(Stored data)
Lemma growing_landscape_area_witness :
  exists this fits,
    GrowingPacker.fit (GrowingPacker.init 100 100) [B 100 100; B 100 100]
      = Val (this, fits) /\
    total_area (footprints [B 100 100; B 100 100] fits)
      <= Node.width (GrowingPacker.root this) * Node.height (GrowingPacker.root this).
Proof.
  apply (growing_landscape_area 100 100 [B 100 100; B 100 100]).
  - reflexivity.
  - exact_inputs.
  - repeat constructor.
  - evaluate.
Defined.

(** ** The growing packer started square *)

Lemma L_fit_all : forall blocks this ps W0 H0,
  LInv this ps ->
  W0 <= Node.width (GrowingPacker.root this) ->
  H0 <= Node.height (GrowingPacker.root this) ->
  Forall positive blocks ->
  Forall (fun b => Block.width b <= W0 \/ Block.height b <= H0) blocks ->
  exists this' fits,
    GrowingPacker.fit this blocks = Val (this', fits) /\
    Forall (fun f => f <> None) fits /\ length fits = length blocks.
Proof.
  induction blocks as [|b bs IH]; intros this ps W0 H0 HL HW0 HH0 HP HB.
  - exists this, []. simpl. auto.
  - inversion HP as [|b' bs' [Hbw Hbh] HP']; subst.
    inversion HB as [|b'' bs'' Hb HB']; subst.
    destruct b as [w h]; simpl in Hbw, Hbh, Hb.
    destruct (L_fit1 w h Hbw Hbh this ps HL) as [t1 [f [E1 [[_ Ho] [_ [M1 [M2 M3]]]]]]].
    simpl in M3. simpl. rewrite E1. simpl.
    assert (Hf : f <> None) by (intro K; apply M3 in K; lra).
    destruct f as [nd|]; [|congruence].
    destruct (IH t1 _ W0 H0 Ho) as [t2 [fs [E2 [F2 L2]]]]; auto; try lra.
    rewrite E2. simpl. exists t2, (Some nd :: fs).
    split; [reflexivity|]. split; [constructor; auto | simpl; congruence].
Qed.

(** X11.  The growing packer started square, on whole sizes adding up to
    at most 2^53, places every block of a sequence in which each block is
    no wider than the initial width or no higher than the initial
    height. *)
Theorem growing_landscape_places_all : forall width height blocks,
  0 < height -> exact_square width height blocks -> Forall positive blocks ->
  Forall (fun b => Block.width b <= width \/ Block.height b <= height) blocks ->
  exists this fits,
    GrowingPacker.fit (GrowingPacker.init width height) blocks = Val (this, fits) /\
    Forall (fun f => f <> None) fits /\ length fits = length blocks.
Proof.
  intros W H bs HH HX HP HB. pose proof (exact_square_le _ _ _ HX) as HWH.
  eapply (L_fit_all bs _ [] W H (LInv_init W H HH HWH)); simpl; auto; lra.
Qed.

Lemma growing_landscape_places_all_witness :
  exists this fits,
    GrowingPacker.fit (GrowingPacker.init 100 100) [B 100 100; B 100 100; B 300 80]
      = Val (this, fits) /\
    Forall (fun f => f <> None) fits /\
    length fits = length [B 100 100; B 100 100; B 300 80].
Proof.
  apply (growing_landscape_places_all 100 100 [B 100 100; B 100 100; B 300 80]).
  - reflexivity.
  - exact_inputs.
  - repeat constructor.
  - repeat (constructor; [first [left; discriminate | right; discriminate]|]).
    constructor.
Defined.
(** *** The store under stamping *)

Lemma alter_taken_by_lookup objs p r r' o :
  objs !! r' = Some o ->
  exists o', alter (fun o => with_taken_by o p) r objs !! r' = Some o' /\
             name o' = name o /\ is_Config o' = is_Config o.
Proof.
  intros Ho. rewrite lookup_alter. case_decide as E.
  - subst r'. rewrite Ho. simpl. eexists. split; [reflexivity|]. by split.
  - exists o. by split.
Qed.

Lemma stamped_lookup p refs : forall objs r o,
  objs !! r = Some o ->
  exists o', stamped p objs refs !! r = Some o' /\
             name o' = name o /\ is_Config o' = is_Config o.
Proof.
  induction refs as [|r0 refs IH]; intros objs r o Ho; simpl.
  - exists o. by split.
  - destruct (alter_taken_by_lookup objs p r0 r o Ho) as (o1 & H1 & Hn & Hc).
    destruct (IH _ _ _ H1) as (o2 & H2 & Hn2 & Hc2).
    exists o2. split; [exact H2|]. split; congruence.
Qed.

Lemma name_at_alter objs p r r' :
  name_at (alter (fun o => with_taken_by o p) r objs) r' = name_at objs r'.
Proof.
  unfold name_at. rewrite lookup_alter. case_decide as E; [|reflexivity].
  subst r'. by destruct (objs !! r).
Qed.

Lemma allocated_alter objs p r refs :
  allocated objs refs ->
  allocated (alter (fun o => with_taken_by o p) r objs) refs.
Proof.
  unfold allocated. intros Hall. eapply Forall_impl; [exact Hall|].
  intros r' H. by apply lookup_alter_is_Some.
Qed.
(** * Docstring decomposition engine: registry, resolver, expansion, driver

    A shallow embedding of [assistance/_ai/controller/generate_docstrings.py].

    The on-disk registry is a record of three finite maps, the traversal set
    [already_traversing] is a finite set shared by one depth pass, and the
    external collaborators (the completion gateway, the nearest-neighbour
    service, [json.loads], [hash_for_docstring] and the three prompt
    templates) are section variables.  Python exceptions are results of a
    state-and-exception monad which keeps the state reached when the exception
    was raised.  [asyncio.gather] is modelled by the schedule in which the
    child coroutines run one after the other in list order (the schedule
    taken when no collaborator suspends). *)

From stdpp Require Import gmap strings list pretty.
From Stdlib Require Import Ascii ZArith Lia.

Set Warnings "-register-all,-clear-no-such-hyp".

Local Open Scope Z_scope.
Local Open Scope string_scope.

(** ** Python-side data *)

(** The value of [json.loads]: Python's [None], [bool], [int], [float],
    [str], [list] and [dict] (keys in insertion order). *)
Inductive json : Type :=
  | JNull
  | JBool (b : bool)
  | JInt (n : Z)
  | JFloat (literal : string)
  | JStr (s : string)
  | JArr (items : list json)
  | JObj (fields : list (string * json)).

(** The result of [json.loads]: the parsed value, or [json.JSONDecodeError]
    carried as [repr(e)]. *)
Inductive loads_result : Type :=
  | Parsed (data : json)
  | JSONDecodeError (repr_e : string).

(** The exceptions the module can raise. *)
Inductive exn : Type :=
  | FileNotFoundError
  | TypeError
  | KeyError
  | IndexError
  | AssertionError.

Global Instance exn_eq_dec : EqDecision exn.
Proof. solve_decision. Defined.

(** [Tree = dict[str, list["Tree"]]]. *)
Inductive Tree : Type :=
  | TreeNode (docstring_hash : string) (sub_trees : list Tree).

(** The registry under [AI_REGISTRY_DIR]:
    [docstrings/<hash>.txt] (file content by hash), and the directories
    [dependencies/<hash>/] and [dependents/<hash>/] (the set of the names of
    the marker files of each existing directory). *)
Record Registry : Type := mkRegistry {
  docstrings : gmap string string;
  dependencies : gmap string (gset string);
  dependents : gmap string (gset string)
}.

Definition empty_registry : Registry := mkRegistry ∅ ∅ ∅.

Definition nl : string := String (Ascii.ascii_of_nat 10) EmptyString.

(** ** [pathlib.PurePath.stem] on a file name

    [i = name.rfind('.')]; the stem is [name[:i]] when
    [0 < i < len(name) - 1] and the whole name otherwise. *)
Fixpoint rfind_dot_from (i : nat) (name : string) : option nat :=
  match name with
  | EmptyString => None
  | String c rest =>
      match rfind_dot_from (S i) rest with
      | Some j => Some j
      | None => if Ascii.eqb c "."%char then Some i else None
      end
  end.

Fixpoint string_take (n : nat) (s : string) : string :=
  match n, s with
  | S m, String c rest => String c (string_take m rest)
  | _, _ => EmptyString
  end.

Definition stem (name : string) : string :=
  match rfind_dot_from 0 name with
  | Some i =>
      if bool_decide (0 < i < String.length name - 1)%nat
      then string_take i name else name
  | None => name
  end.

(** ** List operations of Python *)

(** [lst.remove(x)] with the [ValueError] swallowed: the first occurrence
    goes, an absent value leaves the list as it is. *)
Fixpoint list_remove_first (x : string) (l : list string) : list string :=
  match l with
  | [] => []
  | y :: rest => if decide (y = x) then rest else y :: list_remove_first x rest
  end.

(** [lst[i]] for an integer [i]: negative indices count from the end,
    anything outside [-len, len) is an [IndexError]. *)
Definition python_index {A} (l : list A) (i : Z) : option A :=
  if bool_decide (0 <= i < Z.of_nat (length l)) then l !! Z.to_nat i
  else if bool_decide (- Z.of_nat (length l) <= i < 0)
       then l !! Z.to_nat (Z.of_nat (length l) + i)
       else None.

(** [enumerate] *)
Fixpoint enumerate_from {A} (i : nat) (l : list A) : list (nat * A) :=
  match l with
  | [] => []
  | x :: rest => (i, x) :: enumerate_from (S i) rest
  end.

(** [sep.join(parts)] *)
Fixpoint join (sep : string) (parts : list string) : string :=
  match parts with
  | [] => ""
  | [p] => p
  | p :: rest => p +:+ sep +:+ join sep rest
  end.

(** [f"[{i}]\n{item}"] for each enumerated item, joined by
    ["\n\n---\n\n"] (lines 303-307). *)
Definition similar_docstrings_text (similar : list string) : string :=
  join (nl +:+ nl +:+ "---" +:+ nl +:+ nl)
       (map (λ p, "[" +:+ pretty (fst p) +:+ "]" +:+ nl +:+ snd p)
            (enumerate_from 0 similar)).

(** [ERROR_MESSAGE_TEMPLATE.format(error=..., response=...)]
    (lines 404-418, dedented and stripped). *)
Definition ERROR_MESSAGE_TEMPLATE (error response : string) : string :=
  "# Error Message" +:+ nl +:+ nl +:+
  "You previously attempted the prompt below, however, when" +:+ nl +:+
  "attempting to run `json.loads(response)` on the response you" +:+ nl +:+
  "previously provided the following error was raised:" +:+ nl +:+ nl +:+
  error +:+ nl +:+ nl +:+
  "The response you previously provided was:" +:+ nl +:+ nl +:+
  response.

(** ** The external collaborators and the state *)

(** A call to an external service, as the instrumentation of the model
    records it: the prompt sent to the completion gateway, or the docstring
    sent to the nearest-neighbour service. *)
Inductive call : Type :=
  | CompletionCall (prompt : string)
  | ClosestCall (docstring : string).

(** The external collaborators, over the state [World] of the outside world
    (language model, embedding index):
    - [hash_for_docstring] of [.indexer];
    - [get_completion_only(scope, prompt, api_key, **MODEL_KWARGS)], whose
      scope, key and model arguments are constants of the module;
    - [get_closest_functions(openai_api_key, docstring)], the stored texts
      closest to [docstring], which may read the registry;
    - [json.loads];
    - [INITIAL_PROMPT.format(task=task)],
      [PROMPT.format(task=task, docstring=docstring)] and
      [SIMILAR_PROMPT.format(base_docstring=..., similar_docstrings=...)]. *)
Class Collaborators (World : Type) : Type := {
  hash_for_docstring : string → string;
  get_completion_only : World → string → string * World;
  get_closest_functions : World → Registry → string → list string * World;
  json_loads : string → loads_result;
  INITIAL_PROMPT : string → string;
  PROMPT : string → string → string;
  SIMILAR_PROMPT : string → string → string
}.

Section Controller.

Context {World : Type} {collaborators : Collaborators World}.

(** The registry on disk, the set [already_traversing] of the current
    depth pass, the outside world, and the calls made so far (oldest
    first). *)
Record State : Type := mkState {
  registry : Registry;
  already_traversing : gset string;
  world : World;
  calls : list call
}.

(** A computation ends with a value, with an exception, or the model runs
    out of fuel (the source would still be running). *)
Inductive outcome (A : Type) : Type :=
  | Ok (a : A) (s : State)
  | Raise (e : exn) (s : State)
  | OutOfFuel.
Arguments Ok {A} a s.
Arguments Raise {A} e s.
Arguments OutOfFuel {A}.

Definition M (A : Type) : Type := State → outcome A.

Definition ret {A} (a : A) : M A := λ s, Ok a s.
Definition bind {A B} (m : M A) (f : A → M B) : M B :=
  λ s, match m s with
       | Ok a s' => f a s'
       | Raise e s' => Raise e s'
       | OutOfFuel => OutOfFuel
       end.
Definition raise {A} (e : exn) : M A := λ s, Raise e s.
Definition out_of_fuel {A} : M A := λ _, OutOfFuel.

Notation "'let*' x ':=' m 'in' k" := (bind m (λ x, k))
  (at level 10, x binder, m at level 100, k at level 200).
Notation "m '>>' k" := (bind m (λ _, k))
  (at level 100, k at level 200, right associativity).

Definition get_registry : M Registry := λ s, Ok (registry s) s.
Definition put_registry (r : Registry) : M unit :=
  λ s, Ok tt (mkState r (already_traversing s) (world s) (calls s)).

(** ** File-system primitives on the registry *)

(** [dir.mkdir(exist_ok=True)] *)
Definition mkdir_exist_ok (h : string) (dirs : gmap string (gset string))
  : gmap string (gset string) :=
  match dirs !! h with
  | Some _ => dirs
  | None => <[h := ∅]> dirs
  end.

(** [_get_docstring_registry_path] is the key [docstring_hash] of
    [docstrings]. *)

(** [_get_dependencies_registry_dir(docstring_hash)] (lines 256-260) *)
Definition _get_dependencies_registry_dir (docstring_hash : string) : M string :=
  let* r := get_registry in
  put_registry (mkRegistry (docstrings r)
                  (mkdir_exist_ok docstring_hash (dependencies r))
                  (dependents r)) >>
  ret docstring_hash.

(** [_get_dependents_registry_dir(docstring_hash)] (lines 263-267) *)
Definition _get_dependents_registry_dir (docstring_hash : string) : M string :=
  let* r := get_registry in
  put_registry (mkRegistry (docstrings r) (dependencies r)
                  (mkdir_exist_ok docstring_hash (dependents r))) >>
  ret docstring_hash.

(** [docstring_registry_path.unlink()] *)
Definition unlink_docstring (h : string) : M unit :=
  let* r := get_registry in
  match docstrings r !! h with
  | Some _ => put_registry (mkRegistry (delete h (docstrings r))
                              (dependencies r) (dependents r))
  | None => raise FileNotFoundError
  end.

(** [docstring_registry_path.exists()] *)
Definition docstring_exists (h : string) : M bool :=
  let* r := get_registry in
  ret (bool_decide (is_Some (docstrings r !! h))).

(** [shutil.rmtree(dependencies_registry_dir)] *)
Definition rmtree_dependencies (dir : string) : M unit :=
  let* r := get_registry in
  match dependencies r !! dir with
  | Some _ => put_registry (mkRegistry (docstrings r)
                              (delete dir (dependencies r)) (dependents r))
  | None => raise FileNotFoundError
  end.

(** [dependents_registry_dir.glob("*")]: the entries of the directory,
    none when it is missing.  The source gets them in the order of the
    directory scan, the model in the order of [elements]. *)
Definition glob_dependents (dir : string) : M (list string) :=
  let* r := get_registry in
  ret (elements (default ∅ (dependents r !! dir))).

(** [(dependent_dependency_dir / docstring_hash).unlink()] *)
Definition unlink_dependency (dir name : string) : M unit :=
  let* r := get_registry in
  match dependencies r !! dir with
  | Some entries =>
      if decide (name ∈ entries)
      then put_registry (mkRegistry (docstrings r)
                           (<[dir := entries ∖ {[name]}]> (dependencies r))
                           (dependents r))
      else raise FileNotFoundError
  | None => raise FileNotFoundError
  end.

(** [old_dependency_path.rename(new_dependency_path)], both in the
    directory [dir] *)
Definition rename_dependency (dir old new : string) : M unit :=
  let* r := get_registry in
  match dependencies r !! dir with
  | Some entries =>
      if decide (old ∈ entries)
      then put_registry (mkRegistry (docstrings r)
                           (<[dir := {[new]} ∪ entries ∖ {[old]}]> (dependencies r))
                           (dependents r))
      else raise FileNotFoundError
  | None => raise FileNotFoundError
  end.

(** [async with aiofiles.open(path, "w") as f: await f.write(contents)] *)
Definition write_docstring (h contents : string) : M unit :=
  let* r := get_registry in
  put_registry (mkRegistry (<[h := contents]> (docstrings r))
                  (dependencies r) (dependents r)).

■ **What is required**
Only one stretch of the entries above is wanted: the lines from the one containing "Definition similar_docstrings_text (similar" through the one containing "Inductive call : Type". Please reproduce it exactly.

■ **Solution below**
Definition similar_docstrings_text (similar : list string) : string :=
  join (nl +:+ nl +:+ "---" +:+ nl +:+ nl)
       (map (λ p, "[" +:+ pretty (fst p) +:+ "]" +:+ nl +:+ snd p)
            (enumerate_from 0 similar)).

(** [ERROR_MESSAGE_TEMPLATE.format(error=..., response=...)]
    (lines 404-418, dedented and stripped). *)
Definition ERROR_MESSAGE_TEMPLATE (error response : string) : string :=
  "# Error Message" +:+ nl +:+ nl +:+
  "You previously attempted the prompt below, however, when" +:+ nl +:+
  "attempting to run `json.loads(response)` on the response you" +:+ nl +:+
  "previously provided the following error was raised:" +:+ nl +:+ nl +:+
  error +:+ nl +:+ nl +:+
  "The response you previously provided was:" +:+ nl +:+ nl +:+
  response.

(** ** The external collaborators and the state *)

(** A call to an external service, as the instrumentation of the model
    records it: the prompt sent to the completion gateway, or the docstring
    sent to the nearest-neighbour service. *)
Inductive call : Type :=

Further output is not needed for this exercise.